I just read a great post by Alice Keeler, titled “In the Real World“, where she discusses the irony of the idea that schools need to prepare students for the “real world”, yet many of the things that happen in our schools do not necessarily mirror the current realities of the world we  live in at the moment.  Here is a sample of some of what she listed as the world’s current realities:
    In the real world, we look things up on Google.
    In the real world, YouTube is one of the most popular tools for learning.
    In the real world, collaborating is not cheating.
    In the real world, finding information on the internet is a resource.
    In the real world, my job does not ask me things I can Google. I need to use critical thinking.
    In the real world, I use my phone for everything.
    It is a great post meant to push thinking, and she even crowdsources more ideas, if you are so inclined to add your own.
    This being said, I am not about absolutes.  In my own experience, I have seen more schools open up sites like YouTube, and encourage students to not only bring their mobile devices, but encourage them to use them in meaningful ways for learning.  There is a definite shift happening in education. Yet I am sometimes baffled how one organization can block things like YouTube stating that it is unsafe for students to have access, while other organizations in nearby areas have the same site open.  I always wonder why they don’t just talk to each other?

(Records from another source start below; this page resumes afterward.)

Definition set_timeoutPromise (s : Session) : Session :=
  mkSession (timeout s) (listener s) (notifPromise s) true (race s)
    (suspended s) (connected s) (disconnects s) (readValues s)
    (settlements s) (uncaught s) (console s).

Definition set_race (r : RaceResult) (s : Session) : Session :=
  mkSession (timeout s) (listener s) (notifPromise s) (timeoutPromise s)
    (Some r) (suspended s) (connected s) (disconnects s) (readValues s)
    (settlements s) (uncaught s) (console s).

Definition set_suspended (a : Await) (s : Session) : Session :=
  mkSession (timeout s) (listener s) (notifPromise s) (timeoutPromise s)
    (race s) a (connected s) (disconnects s) (readValues s)
    (settlements s) (uncaught s) (console s).

Definition set_connected (b : bool) (s : Session) : Session :=
  mkSession (timeout s) (listener s) (notifPromise s) (timeoutPromise s)
    (race s) (suspended s) b (disconnects s) (readValues s)
    (settlements s) (uncaught s) (console s).

Definition disconnect (s : Session) : Session :=
  mkSession (timeout s) (listener s) (notifPromise s) (timeoutPromise s)
    (race s) (suspended s) false (S (disconnects s)) (readValues s)
    (settlements s) (uncaught s) (console s).

Definition readValue (s : Session) : Session :=
  mkSession (timeout s) (listener s) (notifPromise s) (timeoutPromise s)
    (race s) (suspended s) (connected s) (disconnects s) (S (readValues s))
    (settlements s) (uncaught s) (console s).

Definition settle (r : Settlement) (s : Session) : Session :=
  mkSession (timeout s) (listener s) (notifPromise s) (timeoutPromise s)
    (race s) (suspended s) (connected s) (disconnects s) (readValues s)
    (settlements s ++ [r]) (uncaught s) (console s).

Definition report (e : JsError) (s : Session) : Session :=
  mkSession (timeout s) (listener s) (notifPromise s) (timeoutPromise s)
    (race s) (suspended s) (connected s) (disconnects s) (readValues s)
    (settlements s) (uncaught s ++ [e]) (console s).

Definition log (line : ConsoleLine) (s : Session) : Session :=
  mkSession (timeout s) (listener s) (notifPromise s) (timeoutPromise s)
    (race s) (suspended s) (connected s) (disconnects s) (readValues s)
    (settlements s) (uncaught s) (console s ++ [line]).

(** The state of the returned promise. *)
Definition promise (s : Session) : option Settlement := head (settlements s).

(** The [finally] block, then the completion of the async function. *)
Definition finally (completion : Settlement) (s : Session) : Session :=
  let s := if connected s then log LogDisconnected (disconnect s) else s in
  settle completion (set_suspended Completed s).

(** The body after [await Promise.race(...)]. *)
Definition after_race (result : RaceResult) (s : Session) : Session :=
  match result with
  | Snapshot data => finally (Fulfilled data) s
  | TimedOut =>
      let s := log LogFallback s in
      set_suspended AwaitReadValue (readValue s)
  end.

(** The body after [await characteristic.readValue()]. *)
Definition after_readValue (value : Result DataView) (s : Session) : Session :=
  match value with
  | Throw e => finally (Rejected e) s
  | Return value =>
      match parse2Bytes value with
      | Throw e => finally (Rejected e) s
      | Return (moisture, ec) =>
          let s := log (LogReadValuePacket moisture ec) s in
          finally (Fulfilled (bytesToSensorData moisture ec)) s
      end
  end.

(** [Promise.race]: the first input to settle settles the race, and the
    body resumes in the microtask that follows, before the next task. *)
Definition settle_race (r : RaceResult) (s : Session) : Session :=
  match race s with
  | Some _ => s
  | None =>
      let s := set_race r s in
      match suspended s with
      | AwaitRace => after_race r s
      | _ => s
      end
  end.

(** [resolve] of [notifPromise]. *)
Definition resolve_notif (data : SensorData) (s : Session) : Session :=
  match notifPromise s with
  | Some _ => s
  | None => settle_race (Snapshot data) (set_notifPromise data s)
  end.

(** [resolve("timeout")] of [timeoutPromise]. *)
Definition resolve_timeout (s : Session) : Session :=
  if timeoutPromise s then s
  else settle_race TimedOut (set_timeoutPromise s).

(** The listener.  Its [throw] leaves through the event dispatcher: the
    executor of [notifPromise] takes no [reject]. *)
Definition handler (value : option DataView) (s : Session) : Session :=
  match value with
  | None => s
  | Some value =>
      match parse2Bytes value with
      | Return (moisture, ec) =>
          let s := log (LogNotifyPacket moisture ec) s in
          let s := set_listener false s in
          resolve_notif (bytesToSensorData moisture ec) s
      | Throw e =>
          let s := set_listener false s in
          report e s
      end
  end.

Definition dispatch (s : Session) (ev : Event) : Session :=
  match ev with
  | CharacteristicValueChanged value =>
      if listener s then handler value s else s
  | TimeoutElapsed =>
      if timeout s then resolve_timeout (set_timeout false s) else s
  | ReadValueSettled value =>
      match suspended s with
      | AwaitReadValue => after_readValue value s
      | _ => s
      end
  | GattServerDisconnected => set_connected false s
  end.

(** Both executors ([addEventListener], [setTimeout]) and the [await]
    of the race. *)
Definition start_race (s : Session) : Session :=
  set_suspended AwaitRace (set_timeout true (set_listener true s)).

(** The calls before the race, under the platform answers [p]: the
    session in which the call is rejected, or the session in which the
    race has started.  Everything after [connect] is inside [try], so a
    rejection there runs the [finally] block, which sees the link as it
    is at that moment. *)
Definition setup (p : Platform) : Session :=
  if negb (bluetooth p) then
    settle (Rejected (new_Error
      "Web Bluetooth not supported. Use Chrome on laptop/Android.")) idle
  else
    match requestDevice p with Some e => settle (Rejected e) idle | None =>
    match connect p with Some e => settle (Rejected e) idle | None =>
    let s := set_connected (negb (linkLost p)) idle in
    match getPrimaryService p with Some e => finally (Rejected e) s | None =>
    match getCharacteristic p with Some e => finally (Rejected e) s | None =>
    match startNotifications p with Some e => finally (Rejected e) s | None =>
    start_race s
    end end end end end.

(** [connectToESP32] under the platform answers [p], followed by the
    tasks [events]; the delay [timeoutMs] only fixes where
    [TimeoutElapsed] stands in that order.  The event loop goes on after
    a rejected setup: no timer, no handler and no read exist then, but
    the link can still drop. *)
Definition connectToESP32 (p : Platform) (events : list Event) : Session :=
  foldl dispatch (setup p) events.

End Fallback.

(** A platform on which every call before the race succeeds and the
    link holds. *)
Definition ready : Platform :=
  {| bluetooth := true; requestDevice := None; connect := None;
     getPrimaryService := None; getCharacteristic := None;
     startNotifications := None; linkLost := false |}.


(** ** The rule table and the rule engine *)

Module CropRules.

(** A value of a [conditions] object: a number or an array of strings. *)
Inductive Condition : Type :=
| Bound (x : number)
| Allowed (values : list string).

Record Rule : Type := mkRule {
  crops : list string;
  cropsHi : list string;
  cropsGu : list string;
  conditions : gmap string Condition;
}.

Record Default : Type := mkDefault {
  default_cropsEn : list string;
  default_cropsHi : list string;
  default_cropsGu : list string;
}.

Record Recommendations : Type := mkRecommendations {
  rules : list Rule;
  default : Default;
}.

Definition Wheat : Rule :=
  {| crops := ["Wheat"; "Maize"; "Corn"];
     cropsHi := ["गेहूं"; "मक्का"; "मकई"];
     cropsGu := ["ઘઉં"; "મકાઈ"; "કોર્ન"];
     conditions := list_to_map
       [("pHMin", Bound 6.0); ("pHMax", Bound 8.5);
        ("nMin", Bound 50); ("pMin", Bound 30); ("kMin", Bound 50);
        ("dominantWeather", Allowed ["sunny"; "cloudy"]);
        ("season", Allowed ["rabi"; "kharif"])] |}.

Definition Rice : Rule :=
  {| crops := ["Rice"; "Paddy"];
     cropsHi := ["धान"; "चावल"];
     cropsGu := ["ચોખા"; "ડાંગર"];
     conditions := list_to_map
       [("pHMin", Bound 5.5); ("pHMax", Bound 7.5);
        ("moistureMin", Bound 50);
        ("nMin", Bound 40); ("pMin", Bound 25); ("kMin", Bound 40);
        ("dominantWeather", Allowed ["rainy"; "humid"]);
        ("season", Allowed ["kharif"])] |}.

Definition Chickpea : Rule :=
  {| crops := ["Chickpea"; "Lentil"; "Peas"];
     cropsHi := ["चना"; "दाल"; "मटर"];
     cropsGu := ["ચણા"; "દાળ"; "વટાણા"];
     conditions := list_to_map
       [("pHMin", Bound 6.0); ("pHMax", Bound 8.0);
        ("nMin", Bound 20); ("pMin", Bound 25); ("kMin", Bound 25);
        ("dominantWeather", Allowed ["cloudy"; "windy"; "sunny"]);
        ("season", Allowed ["rabi"])] |}.

Definition Cotton : Rule :=
  {| crops := ["Cotton"; "Soybean"];
     cropsHi := ["कपास"; "सोयाबीन"];
     cropsGu := ["કપાસ"; "સોયાબીન"];
     conditions := list_to_map
       [("pHMin", Bound 6.0); ("pHMax", Bound 8.0);
        ("nMin", Bound 45); ("pMin", Bound 30); ("kMin", Bound 45);
        ("dominantWeather", Allowed ["sunny"; "humid"]);
        ("season", Allowed ["kharif"])] |}.

(** The key [pMIn] is spelled as in the source. *)
Definition Sugarcane : Rule :=
  {| crops := ["Sugarcane"];
     cropsHi := ["गन्ना"];
     cropsGu := ["શેરડી"];
     conditions := list_to_map
       [("pHMin", Bound 6.0); ("pHMax", Bound 8.5);
        ("nMin", Bound 65); ("pMIn", Bound 40); ("kMin", Bound 65);
        ("moistureMin", Bound 50);
        ("dominantWeather", Allowed ["sunny"; "humid"; "rainy"])] |}.

Definition Potato : Rule :=
  {| crops := ["Potato"; "Vegetables"];
     cropsHi := ["आलू"; "सब्जियां"];
     cropsGu := ["બટાકા"; "શાકભાજી"];
     conditions := list_to_map
       [("pHMin", Bound 5.5); ("pHMax", Bound 7.0);
        ("nMin", Bound 40); ("pMin", Bound 35); ("kMin", Bound 40);
        ("dominantWeather", Allowed ["cloudy"; "sunny"]);
        ("season", Allowed ["rabi"; "zaid"])] |}.

Definition CROP_RECOMMENDATIONS : Recommendations :=
  {| rules := [Wheat; Rice; Chickpea; Cotton; Sugarcane; Potato];
     default :=
       {| default_cropsEn := ["General Crops"; "Vegetables"];
          default_cropsHi := ["सामान्य फसलें"; "सब्जियां"];
          default_cropsGu := ["સામાન્ય પાક"; "શાકભાજી"] |} |}.

(** Modelled from the spec: the [context] argument of the rule engine
    (section 4.4), the weather and the season chosen by the user.  No
    source file declares it. *)
Record Context : Type := mkContext {
  weather : string;
  season : string;
}.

    There are many schools that are starting to understand that they are closing powerful learning opportunities down for their students, and they want to get to the place where students are encouraged to bring their own devices, or free up access to social media and sites like YouTube to create powerful and collaborative learning opportunities.  My advice to them? Don’t do it tomorrow, but you need to set a date of when you want to create some of these opportunities.

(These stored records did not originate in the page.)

(** * FinanceBot (bot_final_corrigido.py): conversation router and clients

    A shallow embedding of the Telegram bot of [bot_final_corrigido.py]:
    the Python values it handles (text, floats, JSON), its purchase table,
    its per-user [context.user_data] and its four handlers, followed by the
    properties of the handlers.

    What lies outside the program is an input of the model: the answers of
    the three remote services, the clock, and whether [OPENAI_API_KEY] was
    set when the module was loaded.  Every handler returns the new bot state
    together with the trace of what it did, in program order; a message in
    the trace is the call that sends it, and what Telegram does with the
    call is not modelled. *)

From Stdlib Require Import ZArith NArith Ascii String List Lia Permutation Sorted.
From Stdlib Require Import Floats.SpecFloat.
From stdpp Require Import base option list gmap strings.

Local Open Scope N_scope.

(** ** Python text

    A Python [str] is a sequence of Unicode code points. *)

Abbreviation chr := N (only parsing).
Abbreviation str := (list N) (only parsing).

(** Literals are written as in the source and decoded from UTF-8. *)

Definition cont (b : N) : N := N.land b 63.

Fixpoint utf8_decode (bs : list N) : str :=
  match bs with
  | [] => []
  | b :: r =>
    if b <? 128 then b :: utf8_decode r
    else if b <? 224 then
      match r with
      | b1 :: r' => (N.land b 31 * 64 + cont b1) :: utf8_decode r'
      | _ => []
      end
    else if b <? 240 then
      match r with
      | b1 :: b2 :: r' =>
        (N.land b 15 * 4096 + cont b1 * 64 + cont b2) :: utf8_decode r'
      | _ => []
      end
    else
      match r with
      | b1 :: b2 :: b3 :: r' =>
        (N.land b 7 * 262144 + cont b1 * 4096 + cont b2 * 64 + cont b3)
          :: utf8_decode r'
      | _ => []
      end
  end.

Definition py (s : string) : str :=
  utf8_decode (map N_of_ascii (list_ascii_of_string s)).

Definition nl : str := [10].

(** [ch.isspace()]: the code points Python treats as whitespace. *)
Definition isspace (c : chr) : bool :=
  ((9 <=? c) && (c <=? 13)) || ((28 <=? c) && (c <=? 32))
  || (c =? 133) || (c =? 160) || (c =? 5760)
  || ((8192 <=? c) && (c <=? 8202))
  || (c =? 8232) || (c =? 8233) || (c =? 8239) || (c =? 8287) || (c =? 12288).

    What is important to understand that simply flicking a switch and unblocking opportunities from students does not mean anything will change about the teaching and learning in the organization.  It should not be teaching plus a mobile device, but it should significantly change the way learning looks like in the organization.  Why I am adamant that there is a time frame is that we do not ignore and constantly put tomorrow out of reach.

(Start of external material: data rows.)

(** C3.  [getIndexElement] returns the binding [(col, v)] exactly for the
    equalities one side of which is the element access [(i, col)] while
    the other side, [v], is constant or of a level below [i].  An
    equality between two element accesses of level [i] gives no
    binding.  It remains in the residual filter: when [rewriteScan]
    replaces the scan, the operation below the index scan is a new
    filter on the nested operation of which the equality is a conjunct;
    and when it is the whole condition of the filter, [rewriteScan]
    returns a null pointer, so the scan and its filter stay. *)
Theorem getIndexElement_indexable (c : RamCondition) (i : Z) :
  (forall (col : nat) (v : RamExpression),
      getIndexElement c i = Some (col, v) <->
      exists a b, c = RamConstraint EQ a b /\
        ((a = RamElementAccess i col /\ v = b /\
            (isConstant b = true \/ getLevel b < i)) \/
         (b = RamElementAccess i col /\ v = a /\
            (isConstant a = true \/ getLevel a < i)))) /\
  (forall (c1 c2 : nat),
      getIndexElement (sameLevelEquality i c1 c2) i = None
      /\ (forall rel fc body filterText profileText out,
            sameLevelEquality i c1 c2 ∈ getConditions fc ->
            rewriteScan rel i (RamFilter fc body filterText) profileText
            = Some (Some out) ->
            exists pattern inner,
              out = RamIndexScan rel i pattern inner profileText
              /\ inResidualFilter (sameLevelEquality i c1 c2) inner body)
      /\ (forall rel body filterText profileText,
            rewriteScan rel i
              (RamFilter (Some (sameLevelEquality i c1 c2)) body filterText) profileText
            = Some None)).
Proof.
  split.
  - intros col v. split.
    + destruct c as [| |op a b| |]; try discriminate.
      destruct op; try discriminate.
      intros H. exists a, b. split; [reflexivity|].
      unfold getIndexElement in H.
      destruct a as [za|ai ae|? ?|? ?|?].
      2: { destruct ((getLevel (RamElementAccess ai ae) =? i)
                     && (isConstant b || (getLevel b <? i))) eqn:E.
           - inversion H; subst. apply andb_true_iff in E. destruct E as [E1 E2].
             simpl in E1. apply Z.eqb_eq in E1. subst ai.
             left. repeat split. apply orb_true_iff in E2.
             destruct E2 as [E2|E2]; [left; exact E2 | right; apply Z.ltb_lt; exact E2].
           - destruct b as [zb|bi be|? ?|? ?|?]; try discriminate.
             destruct ((getLevel (RamElementAccess bi be) =? i)
                       && (isConstant (RamElementAccess ai ae)
                           || (getLevel (RamElementAccess ai ae) <? i))) eqn:E';
               [|discriminate].
             inversion H; subst. apply andb_true_iff in E'. destruct E' as [E1 E2].
             simpl in E1. apply Z.eqb_eq in E1. subst bi.
             right. repeat split. apply orb_true_iff in E2.
             destruct E2 as [E2|E2]; [left; exact E2 | right; apply Z.ltb_lt; exact E2]. }
      all: destruct b as [zb|bi be|? ?|? ?|?]; try discriminate;
        match type of H with
        | (if ?t then _ else _) = _ => destruct t eqn:E; [|discriminate]
        end;
        inversion H; subst; apply andb_true_iff in E; destruct E as [E1 E2];
        simpl in E1; apply Z.eqb_eq in E1; subst bi;
        right; repeat split; apply orb_true_iff in E2;
        destruct E2 as [E2|E2]; [left; exact E2 | right; apply Z.ltb_lt; exact E2].
    + intros (a & b & -> & [(-> & -> & Hb)|(-> & -> & Ha)]); simpl.
      * rewrite Z.eqb_refl. simpl.
        assert (Hb' : isConstant b || (getLevel b <? i) = true).
        { apply orb_true_iff. destruct Hb as [Hb|Hb]; [left; exact Hb|].
          right. apply Z.ltb_lt. exact Hb. }
        rewrite Hb'. reflexivity.
      * assert (Ha' : isConstant a || (getLevel a <? i) = true).
        { apply orb_true_iff. destruct Ha as [Ha|Ha]; [left; exact Ha|].
          right. apply Z.ltb_lt. exact Ha. }
        destruct a as [za|ai ae|? ?|? ?|?]; simpl in Ha' |- *;
          rewrite ?Z.ltb_irrefl, ?andb_false_r, ?Z.eqb_refl; simpl;
          rewrite ?Ha'; reflexivity.
  - intros c1 c2.
    pose proof (sameLevelEquality_unindexable i c1 c2) as Hnone.
    split; [exact Hnone|]. split.
    + intros rel fc body filterText profileText out Hin Hrw.
      destruct (rewriteScan_closed rel i fc body filterText profileText out Hrw)
        as (pattern & -> & _).
      exists pattern, (filterOver (residualFrom i [] (getConditions fc)) body).
      split; [reflexivity|]. apply filterOver_holds.
      apply residualFrom_unindexable; assumption.
    + intros rel body filterText profileText.
      unfold rewriteScan. cbn [getConditions getConditionsFrom sameLevelEquality].
      cbn [rewriteScanLoop]. unfold rewriteScanStep.
      fold (sameLevelEquality i c1 c2). rewrite Hnone. reflexivity.
Qed.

    For example, I created the following “rubric” on whether your school’s digital citizenship practice is a “pass or fail”.

    In reality, this is not meant to be an evaluative tool as much as it is a conversation starter and guide.  One possible way you can use this is to have a discussion on where you want to be, how you are going to get there, and when you are going to be there by.  Obviously nothing is perfect, but having a date creates an accountability to not only yourselves, but your students.
    As John C. Maxwell says, “change is inevitable, but growth is optional”. As we manage change, it is necessary to have the critical conversations to not necessarily get to where we need to be (because it is a constantly moving target in education as it is with all organizations) but to move forward.  Each community is unique, and differentiation is not just for students and teachers, but schools as well.  Creating a plan of how to move to the next step is paramount if we are to take advantage of the opportunities for innovative learning that lay in front of us.